Wednesday, June 27th, 2018

Benjamin Katzeff Silberstein

AP reports on talks between North and South Korea to improve North Korean railways, including a great overview of current railway systems in the country:

North Korea’s state media on Wednesday acknowledged inter-Korean discussions on “issues arising in reconnecting, updating and using the railways on the east and west coasts,” but did not describe that South Korea would be sending officials and experts to examine the country’s aging rail system.

The agreement Tuesday to start joint inspections of North Korea’s railways on July 24 was apparently as far as the rivals could go at the moment. The vows to upgrade the North’s railways and roads will remain purely aspirational until international sanctions against North Korea are lifted and the South is freed to take material steps.

The talks at the border village of Panmunjom were the latest to discuss ways to carry out peace commitments made by North Korean leader Kim Jong Un and South Korean President Moon Jae-in.

During their April 27 summit, when they issued a vague commitment to denuclearize the Korean Peninsula, Kim and Moon expressed a desire to modernize North Korea’s railways and roads and reconnect them with the South. The Koreas are to hold another meeting on Thursday to discuss roads.

South Korean officials say better transport would greatly improve North Korea’s economy by facilitating trade and tourism. It may also provide the South with cheaper ways to move goods in and out of China and Russia. However, some experts say updating North Korean trains, which creak slowly along rails that were first laid in the early 20th century, would require a massive effort that could take decades and tens of billions of dollars. It might be impossible to embark on such projects unless North Korea denuclearizes, which isn’t a sure thing.

THE WEST SIDE

In their summit, Kim and Moon called for “practical steps” toward the “connection and modernization” of railways and roads between South Korea’s capital, Seoul, and North Korea’s Sinuiju, a port town on its border with China, and also along the peninsula’s “eastern transportation corridor.”

During the meeting on April 27, Kim went against the grain of North Korean propaganda by describing the country’s transport conditions as poor and praising South Korea’s bullet train system, clearly communicating an eagerness to improve his country’s rail networks, according to comments provided by South Korea’s presidential office.

In Tuesday’s meeting, the Koreas agreed to start inspections of the North Korean portion of a railway that once connected Seoul and Sinuiju before moving on to railways in the eastern region.

Japan completed a 499-kilometer (310-mile) railway line connecting Seoul and Sinuiju in 1906, mainly to move soldiers and military supplies, before it annexed the peninsula in 1910. The Gyeongui line was separated in 1945 at the end of World War II, when the peninsula was liberated from Japanese colonial rule but also divided between a U.S.-controlled southern side and a Soviet-controlled north. The peninsula remains in a technical state of war after the 1950-53 Korean War ended in an armistice, not a peace treaty.

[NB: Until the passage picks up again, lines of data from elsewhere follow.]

(** ** The operations of an accepted transaction *)

Lemma synthesize_fold world temps ops : ∀ st bound evs evs',
  outcome_fold scope_step ops (dom st.1) = Ok bound → (foldl temps_step st ops).1 = temps →
  outcome_fold (semantic_event world temps) ops evs = Ok evs' →
  ∃ ls, mapM (synthesize_operation temps) ops = Some ls ∧ evs' = evs ++ events_of (concat ls) ∧
    allocate st.2 (concat ls) = Ok (foldl temps_step st ops).2 ∧ length (concat ls) ≤ length ops.
Proof.
  induction ops as [|op ops IH]; intros st bound evs evs'; cbn [outcome_fold foldl].
  { intros _ _ [= <-]. exists []. cbn. by rewrite app_nil_r. }
  destruct (scope_step (dom st.1) op) as [b|e|] eqn:Es; cbn [outcome_bind]; [|done..].
  rewrite (temps_step_dom _ _ _ Es). intros Hscope Htemps.
  pose proof (temps_mono _ _ _ Hscope) as Hmono. rewrite Htemps in Hmono.
  destruct (semantic_event world temps evs op) as [evs1|e|] eqn:Ev; cbn [outcome_bind]; [|done..]. intros Hrun.
  destruct (IH _ _ _ _ Hscope Htemps Hrun) as (ls & Hls & -> & Ha & Hlen).
  assert (∃ l, synthesize_operation temps op = Some l ∧ evs1 = evs ++ events_of l ∧
    (∀ rest, allocate st.2 (l ++ rest) = allocate (temps_step st op).2 rest) ∧ length l ≤ 1) as (l & Hl & -> & Hal & Hl1).
  { destruct op as [s|w|slot a|slot a p c|slot|]; cbn [semantic_event synthesize_operation temps_step] in *.
    - injection Ev as <-. rewrite (lookup_weaken _ _ s st.2 ltac:(cbn; by rewrite lookup_insert_eq) Hmono).
      cbn [mbind option_bind]. eexists. split; [done|]. cbn. rewrite app_nil_r. split_and!; [done| |lia].
      intros rest. cbn [app allocate entity_value]. by rewrite decide_False by (intros Hn; by apply Hn).
    - case_decide; [|done]. injection Ev as <-. exists []. cbn. rewrite app_nil_r. split_and!; done || lia.
    - exists []. split; [done|]. cbn. rewrite app_nil_r. split_and!; [|done|lia].
      destruct (spec_resolve evs _); [|done]. destruct (synthesize_atom temps a); [|done]. cbn in Ev.
      case_decide; by simplify_eq.
    - destruct (s ← synthesize_atom temps a; _) as [l|] eqn:El; [|done]. injection Ev as <-. exists l.
      split_and!; [done|done|..]; destruct (synthesize_atom temps a) as [y|]; cbn [mbind option_bind] in El; try done;
        destruct (synthesize_atom temps c) as [z|]; cbn [mbind option_bind] in El; try done;
        injection El as <-; cbn; done || lia.
    - injection Ev as <-. eexists. split; [done|]. cbn. split_and!; done || lia.
    - done. }
  exists (l :: ls). cbn [mapM]. split.
  { cbn [mapM]. rewrite Hl. cbn [mbind option_bind]. by rewrite Hls. }
  cbn [concat length]. rewrite events_of_app, (assoc_L (++)), Hal, length_app. split_and!; [done|done|lia].
Qed.

Lemma sem_codes_writes mv temps ops codes ls :
  Forall2 (sem_code mv temps) ops codes → mapM (synthesize_operation temps) ops = Some ls →
  program_writes (concat codes) = length (events_of (concat ls)).
Proof.
  intros Hc. revert ls. induction Hc as [|op code ops codes Hcode _ IH]; intros ls.
  { intros [= <-]. done. }
  cbn [mapM]. destruct (synthesize_operation temps op) as [l|] eqn:El; cbn [mbind option_bind]; [|done].
  destruct (mapM _ ops) as [ls'|] eqn:Els; cbn [mbind option_bind]; [|done]. intros [= <-].
  cbn [concat]. rewrite program_writes_app, events_of_app, length_app, (IH _ eq_refl). f_equal.
  destruct op as [s|w|slot a|slot a p b|slot|]; cbn [sem_code] in Hcode.
  - subst code. cbn in El. destruct (temps !! s); [|done]. by injection El as <-.
  - subst code. by injection El as <-.
  - destruct Hcode as (tok & c & y & _ & _ & _ & -> & _). by injection El as <-.
  - destruct Hcode as (f & Hs & _ & (tok & u & v & w & _ & _ & ->)). rewrite Hs in El. by injection El as <-.
  - destruct Hcode as (tok & _ & ->). by injection El as <-.
  - subst code. by injection El as <-.
Qed.

Lemma sem_codes_length mv temps ops codes :
  Forall2 (sem_code mv temps) ops codes → length (concat codes) ≤ 4 * length ops.
Proof.
  induction 1 as [|op code ops codes Hc _ IH]; [done|]. cbn [concat length]. rewrite length_app.
  enough (length code ≤ 4) by lia. destruct op; cbn [sem_code op_code] in Hc; naive_solver lia.
Qed.
(** Compiled code runs as the history does. *)
Lemma execute_sem_codes world mv sts evs temps ops codes st :
  mat_rep mv sts evs → vm_sp (m_workspace mv) + 3 ≤ length (vm_stack (m_workspace mv)) →
  vm_next (m_workspace mv) = st.2 → room (m_workspace mv) (4 * length ops) →
  Forall2 (sem_code mv temps) ops codes → Forall world_free ops → (st.2 + N.of_nat (length ops) <= VM_LITERAL_BASE)%N →
  let program := IntentProgram_new 0 (concat codes) in
  match outcome_fold (semantic_event world temps) ops evs with
  | Ok evs' => ∃ w' sts', execute program (m_workspace mv) = Some (Accepted, w') ∧
      vm_ok false w' sts' ∧ stacks_rep mv sts' evs' ∧ length sts' = length sts ∧
      vm_next w' = (foldl temps_step st ops).2 ∧ extends (m_workspace mv) w' ∧
      wrote (program_writes (concat codes)) (m_workspace mv) w'
  | Err e => ∃ w', execute program (m_workspace mv) = Some (Rejected e, w') ∧
      same_state (m_workspace mv) w' ∧ vm_ok false w' sts
  | Panic => False
  end.
Proof.
  intros [Hvoc Hvm Hst] Hsp Hn Hroom Hcodes Hfree Hle. set (w := m_workspace mv) in *. cbv zeta.
  pose proof (run_sem_codes world (length (vm_stack w) - vm_sp w - 3) (vm_hash w) mv temps ops codes sts evs st
    Hvoc Hst Hcodes Hfree Hle) as Hrun.
  replace (3 + _) with (length (vm_stack w) - vm_sp w) in Hrun by lia.
  assert (start_trial w 0 sts = Trial_mk [] sts st.2) as Hstart.
  { unfold start_trial. rewrite Hn. f_equal. apply drop_ge. rewrite length_take. lia. }
  pose proof (execute_spec false w sts 0 (concat codes) Hvm
    (room_le _ _ _ (sem_codes_length _ _ _ _ Hcodes) Hroom)) as Hex.
  rewrite Hstart in Hex. change (execute (IntentProgram_new 0 (concat codes)) w)
    with (execute_instructions 0 (concat codes) w).
  rewrite (proj2 (Nat.ltb_ge _ _)) in Hex by lia.
  destruct (outcome_fold _ ops evs) as [evs'|e|]; [| |done].
  - destruct Hrun as (sts' & Hrun & Hst' & Hlen). rewrite Hrun in Hex.
    destruct (execute_instructions 0 (concat codes) w) as [[[|e] w']|] eqn:He; [|naive_solver|done].
    destruct Hex as (_ & t & Ht & Hok & Hn' & Hext & _). simplify_eq. exists w', sts'.
    split_and!; try done. by eapply execute_wrote.
  - rewrite Hrun in Hex. destruct (execute_instructions 0 (concat codes) w) as [[[|e'] w']|]; [naive_solver| |done].
    destruct Hex as (Hs & Hok & ?). simplify_eq. by exists w'.
Qed.

(** ** Running a transaction *)

Lemma compiling_workspace m sts evs n l t mv us vs :
  compiling m sts evs n l t mv us vs → tr_materializer t = m_set_workspace (m_workspace mv) m.
Proof. intros [[(ps & ls & Hs & _)] _ _ _ _]. by destruct Hs. Qed.

(** A transaction that is not committed. *)
Lemma compiling_rejected m evs next n sts k l t mv us vs w' room :
  compiling m sts evs n l t mv us vs → mat_ok m evs next → mat_room m room →
  vm_ok false (m_workspace m) sts → stacks_rep m sts evs → vm_ok false (m_workspace mv) (sts ++ replicate k []) →
  same_state (m_workspace mv) w' → vm_ok false w' (sts ++ replicate k []) →
  let m' := m_set_workspace w' (tr_materializer t) in
  mat_ok m' evs next ∧ mat_room m' room ∧ m_version m' = m_version m.
Proof.
  intros Hc Hm Hr Hvm Hst Hvm1 Hs Hok. rewrite (compiling_workspace _ _ _ _ _ _ _ _ _ Hc). cbv zeta.
  change (m_set_workspace w' (m_set_workspace (m_workspace mv) m)) with (m_set_workspace w' m).
  split_and!; [|by eapply (mat_room_rejected m mv); [done|apply Hc|..]|done].
  by eapply (mat_ok_rejected m mv); try done; apply Hc.
Qed.

(** What a run of a transaction leaves. *)
Definition semantic_post m evs next ops (spec : outcome SemanticRejection (list Operation * SemanticBindings))
    (r : SemanticRun) m' : Prop :=
  match spec with
  | Ok (operations, bindings) => ∃ b next', r = RunAccepted b ∧ semantic_bindings b = bindings ∧
      synthesize_operations next ops = Some operations ∧ allocate next operations = Ok next' ∧
      (next' <= next + N.of_nat (length ops))%N ∧ mat_ok m' (evs ++ events_of operations) next'
  | Err (SemanticLowering e) => r = RunLowering e ∧ mat_ok m' evs next
  | Err (SemanticExecution e) => r = RunRejected e ∧ mat_ok m' evs next
  | _ => False
  end.

Lemma foldl_temps_bound ops : ∀ st, (st.2 + N.of_nat (length ops) <= VM_LITERAL_BASE)%N →
  ((foldl temps_step st ops).2 <= st.2 + N.of_nat (length ops))%N.
Proof.
  induction ops as [|op ops IH]; intros st Hle; cbn [foldl length] in *; [lia|].
  assert ((temps_step st op).2 <= st.2 + 1)%N as Hop.
  { destruct op; cbn [temps_step snd]; [rewrite u64_add_small by (apply below_u64; lia)|..]; lia. }
  specialize (IH (temps_step st op)). lia.
Qed.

The Gyeongui line was temporarily reconnected during a previous era of rapprochement between the rivals in the 2000s. The Koreas in December 2007 began freight services between South Korea’s Munsan Station in Paju and North Korea’s Pongdong Station, which is near the border town of Kaesong. The South used the trains to move construction materials northbound, while clothing and shoes manufactured from a factory park jointly operated by the Koreas in Kaesong were sent southbound.

The line was cut again in November 2008 due to political tensions over North Korea’s nuclear program and the hard-line policies of a new conservative government in Seoul.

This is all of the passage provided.